By Paul Homewood
There’s a lot to unpack here.
This was the headline in the Guardian last week:
As usual with the Guardian, they are misinforming you.
Below is the actual data from EFFIS:
https://forest-fire.emergency.copernicus.eu/apps/effis.statistics/seasonaltrend
As you can see, about three quarters of the wildfire area to date occurred in February and March, which as we know were very dry months this year. Clearly however this cannot be blamed on climate change because the Met Office keep telling us that winters are supposed to be getting wetter as a result!
But more to the point, that big spike in the first week of April was accounted for by a series of gigantic fires in the Mountains of Mourne, believed to have been started deliberately:
https://notalotofpeopleknowthat.wordpress.com/2025/06/21/mountains-of-mourne-wildfires/
Since that outbreak, nothing out of the ordinary has occurred.
But behind all of this data, a real problem seems to be emerging, which has been picked up on X:
https://x.com/artemisfornow/status/1957335292970438931
The Telegraph also have the story:
Labour’s rewilding plans risk sparking a surge in wildfires across Britain, gamekeepers have claimed.
The Government is proposing to ban winter burning – a traditional upland management technique that reduces the amount of fuel for potential fires – from more than half of all peatland in England.
It is claimed the changes will help to “re-wet” Britain’s peat bogs, reduce the risk of wildfires and cut carbon emissions.
Environmentalists want to preserve peat bogs because they soak up vast quantities of carbon. But landowners and gamekeepers have claimed that, far from protecting the environment, the burning restrictions will instead leave Britain’s moors and heaths at the mercy of wildfires that will be “too large to fight”.

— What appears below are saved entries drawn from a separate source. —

(** X10: the cache of models only grows: a message leaves every entry of
    the cache as it is, and the only entries it can add are the ones of the
    two model files. *)
Theorem onMessage_cache_grows (env : Env) (message : option Message)
    (st : State) :
  cache_extends st (fst (onMessage env message st))
  /\ forall url,
       modelCache (fst (onMessage env message st)) !! url
       <> modelCache st !! url ->
       modelCache st !! url = None
       /\ (url = str "models/pt.json" \/ url = str "models/model.json").
Proof.
  unfold onMessage. destruct message as [message|];
    [|split; [intros url p Hp; exact Hp
             |intros url Hne; exfalso; apply Hne; reflexivity]].
  destruct (negb _);
    [split; [intros url p Hp; exact Hp
            |intros url Hne; exfalso; apply Hne; reflexivity]|].
  destruct (suggestCorrections env (msg_token message) st) as [st' r] eqn:Hrun.
  destruct (suggestCorrections_cache _ _ _ _ _ Hrun) as (He & _ & Hnew).
  destruct r; simpl; auto.
Qed.

(** X11: the cache holds models with lowercase words only, and every
    message keeps it so. *)
Theorem onMessage_cache_lowercase (env : Env) (message : option Message)
    (st : State) (Hinv : cache_lowercase st) :
  cache_lowercase (fst (onMessage env message st)).
Proof.
  unfold onMessage. destruct message as [message|]; [|exact Hinv].
  destruct (negb _); [exact Hinv|].
  destruct (suggestCorrections env (msg_token message) st) as [st' r] eqn:Hrun.
  destruct (suggestCorrections_cache _ _ _ _ _ Hrun) as (_ & Hl & _).
  destruct r; simpl; auto.
Qed.

End ServiceMore.

(** ** The shape of verdicts and responses *)

Section VerdictProofs.
Context `{Runtime}.

Lemma verdict_of_shape (options : Options) (model : Model) (token : jsstring) :
  length (suggestions (verdict_of options model token)) <= 5
  /\ NoDup (suggestions (verdict_of options model token))
  /\ (isCorrect (verdict_of options model token) = true <->
      suggestions (verdict_of options model token) = [])
  /\ forall s, s ∈ suggestions (verdict_of options model token) ->
               s ∈ editDistanceOne (toLowerCase token).
Proof.
  unfold verdict_of. destruct (_ || _ || _); simpl.
  - split; [lia|]. split; [constructor|]. split; [tauto|].
    intros s Hs. apply elem_of_nil in Hs. contradiction.
  - set (cw := parseCustomWords (customWords options)).
    set (n := toLowerCase token).
    destruct (rank_known n (editDistanceOne n) model cw)
      as (Hlen & Hnd & _).
    split; [rewrite Hlen; lia|]. split; [apply Hnd, new_Set_NoDup|].
    split.
    + rewrite Nat.eqb_eq. apply length_zero_iff_nil.
    + intros s Hs. apply rankCandidates_elem in Hs. tauto.
Qed.

(** X12: every response to a [SPELLCHECK] message carries the token of the
    message and at most 5 suggestions, none of them twice; it says
    "correct" exactly when it has no suggestion; and each suggestion is one
    edit away from the lowercased token. *)
Theorem onMessage_response_shape (env : Env) (message : Message) (st : State)
    (response : Response)
    (Hresponse : snd (onMessage env (Some message) st) = Some response) :
  res_token response = msg_token message
  /\ length (res_suggestions response) <= 5
  /\ NoDup (res_suggestions response)
  /\ (res_isCorrect response = true <-> res_suggestions response = [])
  /\ forall s, s ∈ res_suggestions response ->
       exists token, msg_token message = Some token
                     /\ s ∈ editDistanceOne (toLowerCase token).
Proof.
  revert Hresponse. unfold onMessage.
  destruct (negb _); [discriminate|].
  rewrite suggestCorrections_cases.
  assert (forall st' : State,
    snd (st', Some (fail_open (msg_token message))) = Some response ->
    res_token response = msg_token message
    /\ length (res_suggestions response) <= 5
    /\ NoDup (res_suggestions response)
    /\ (res_isCorrect response = true <-> res_suggestions response = [])
    /\ forall s, s ∈ res_suggestions response ->
         exists token, msg_token message = Some token
                       /\ s ∈ editDistanceOne (toLowerCase token)) as Hfail.
  { intros st' [= <-]. simpl. split; [reflexivity|]. split; [lia|].
    split; [constructor|]. split; [tauto|].
    intros s Hs. apply elem_of_nil in Hs. contradiction. }
  destruct (get_options env st) as [st1 [options|]]; [|apply Hfail].
  destruct (enabled options).
  - destruct (loadModel env (language options) st1) as [st2 [model|]];
      [|apply Hfail].
    destruct (msg_token message) as [token|] eqn:Htok; [|apply Hfail].
    intros [= <-]. simpl.
    destruct (verdict_of_shape options model token) as (Hlen & Hnd & Hc & Hs).
    split; [reflexivity|]. split; [exact Hlen|]. split; [exact Hnd|].
    split; [exact Hc|]. intros s Hin. exists token. auto.
  - intros [= <-]. simpl. split; [reflexivity|]. split; [lia|].
    split; [constructor|]. split; [tauto|].
    intros s Hs. apply elem_of_nil in Hs. contradiction.
Qed.
(** * portapack::persistent_memory

    A shallow embedding of [firmware/common/portapack_persistent_memory.cpp]:
    the backup-RAM image ([backup_ram_t]: 63 register words and a check
    value), the [data_t] view that the accessors lay over the cached image,
    the [cache] operations and the field accessors.

    Machine integers are [Z] with the wrap-around written out; the register
    file is a [list Z] indexed by word; the accessors pass the cached image
    explicitly. *)

From Stdlib Require Import ZArith Lia Bool.
From stdpp Require Import base list.

Local Open Scope Z_scope.

(** ** Fixed-width integers *)

Definition u8 (x : Z) : Z := x mod 2 ^ 8.
Definition u16 (x : Z) : Z := x mod 2 ^ 16.
Definition u32 (x : Z) : Z := x mod 2 ^ 32.
Definition i32 (x : Z) : Z := (x + 2 ^ 31) mod 2 ^ 32 - 2 ^ 31.
Definition i64 (x : Z) : Z := (x + 2 ^ 63) mod 2 ^ 64 - 2 ^ 63.

Definition in_i32 (x : Z) : Prop := - 2 ^ 31 <= x < 2 ^ 31.
Definition in_i64 (x : Z) : Prop := - 2 ^ 63 <= x < 2 ^ 63.
Definition in_u32 (x : Z) : Prop := 0 <= x < 2 ^ 32.

(** ** range_t<T> (utility.hpp) *)

Record range_t := { minimum : Z; maximum : Z }.

(** Modelled from the spec: [range_t<T>::clip] lives in utility.hpp, which is
    not among the sources.  "clamp v into [lo, hi] (saturate to nearest
    bound, not reject)". *)
Definition clip (r : range_t) (value : Z) : Z :=
  if value <? minimum r then minimum r
  else if maximum r <? value then maximum r
  else value.

(** Modelled from the spec: the test of [range_t<T>::reset_if_outside]
    (utility.hpp), "current stored value is outside [lo, hi]". *)
Definition outside (r : range_t) (value : Z) : bool :=
  (value <? minimum r) || (maximum r <? value).

(** ** CRC<32> (crc.hpp) *)

Module CRC.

Winter burns create firebreaks in upland areas by forming strips where there is less flammable foliage, thereby limiting the speed at which wildfires can spread.
But in 2021, the burns were banned from areas of “deep peat” – where it extends for 40cm or deeper – in conservation areas, totalling 222,000 hectares of land.
The Department for Environment, Food and Rural Affairs (Defra) is now consulting on plans to extend the burning restrictions to 368,000 hectares of peat by lowering the threshold for “deep peat” to 30cm.
The department argues that wetter peat will reduce the chance of wildfires. But gamekeepers have warned the changes would leave swathes of the countryside vulnerable.
Full story here.
The 2030 Agenda is a global framework established by the United Nations to address pressing challenges like poverty, inequality, climate change, and environmental degradation by 2030. It includes 17 Sustainable Development Goals, including biodiversity loss.
We can also see a connection here with the recent wildfires in Spain, mostly in Galicia – the Telegraph reported this week;
In Galicia, large stretches of unmanaged vegetation and depopulated villages in forested land have led to the build-up of wildfire fuel, said Adrian Regos, an ecologist at the Biological Mission of Galicia, a research institute.
We also know that exactly the same phenomenon of abandoned plantations in Maui was the reason why the fires got out of hand there a couple of years ago. There the well managed plantations of a few years ago have since been abandoned and overgrown with savanna like invasive grasses, which act as a tinderbox.
As I say, a lot to unpack.
But it is simplistic in the extreme to blame any of these fires on climate change.